Competitive alternative During periodic negotiations for the sale of Swanson River oil to Tesoro, Chevron has retained the option of selling the oil elsewhere as a competitive alternative to selling the oil to Tesoro, Keithley wrote.
“If those facilities are withdrawn from interstate service, however, Union (Unocal) no longer will have a competitive alternative available to it and Tesoro will be positioned to exercise unrestrained power over the pricing of Union’s crude oil,” he wrote.
XTO, in its protest over the Tesoro request, made a similar argument, saying that the Tesoro pipeline system is the only means of shipping oil from the Middle Ground Shoal field.
The availability of a common carrier service through the pipeline system is critical to XTO’s future options for the sale of Middle Ground Shoal oil, wrote attorney Randall Rich in an XTO FERC filing.

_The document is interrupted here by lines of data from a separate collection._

(* ===== verification/Reweight.v ===== *)
(** * Reweight: a nice level reaches the queue the task is on

    The tracking of [SetprioSpec] forgets the scheduling entities and the counters
    of the run queues, which the classes own.  Here they are followed through
    [set_user_nice]: the weight of the task, whether it is queued, the number of
    tasks of each run queue and the weight its fair queue accounts for. *)

From S2P Require Import Prelude Task KernelApi Prio Rq RqClock Uclamp UclampTrace.
From S2P Require Import State Sched SchedFacts ScheduleSpec Setprio Views TaskLock Machine SetprioSpec SetprioDemo.

(** The fair queue of a CPU keeps the sum of the weights of the tasks on it, part
    of the class's data in the run queue. *)
Class QueueWeight := { queue_weight : rq -> Z }.

Definition entity (t : task_struct) : Z * load_weight := (se_on_rq (t_se t), se_load (t_se t)).
Definition account {Q : QueueWeight} (r : rq) : Z * Z := (nr_running r, queue_weight r).
Definition entities (s : kstate) : gmap ptr (Z * load_weight) := entity <$> k_tasks s.
Definition accounts {Q : QueueWeight} (s : kstate) : gmap Z (Z * Z) := account <$> k_rqs s.

(** What a task of class [c] and load [l] adds to the weight of the fair queue. *)
Definition fair_weight (c : sched_class) (l : load_weight) : Z :=
  if bool_decide (c = fair_sched_class) then lw_weight l else 0.
Definition fair_queued (c : sched_class) (on : Z) (e : Z * load_weight) : Z * load_weight :=
  if bool_decide (c = fair_sched_class) then (on, e.2) else e.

If XTO has no competitive alternative for the sale of its oil, Tesoro will have complete market power over XTO, enabling Tesoro “to dictate onerous terms for the purchase of XTO’s crude,” Rich wrote.
Proprietary property In responding to Chevron’s complaint, Goldstein & Associates, attorneys for Tesoro, said that oil has not been transported by pipeline to the Nikiski dock for the past 16 years; that Tesoro now only uses its spur pipeline from the dock to import oil to its refinery from oil tankers; and that pipeline and tankage associated with the Nikiski refinery is proprietary Tesoro property.
“In fact, we are certain that the managers of the Chevron refineries at El Segundo, California; Richmond, California; and Pascagoula, Louisiana would be startled, if not outraged, if Tesoro were to seek access as a matter of right to their tanks and docks in the same way that Chevron is now seeking access to Tesoro’s proprietary assets,” the attorneys wrote.
Tesoro also dismissed both Chevron’s and XTO’s claims of being placed at a competitive disadvantage if denied access to interstate oil markets, saying that it would be impractical to ship either company’s oil through the Nikiski port, given the months that it would take for the low production from either of the aging oil fields to put sufficient oil into Tesoro’s storage tanks to fill a tanker.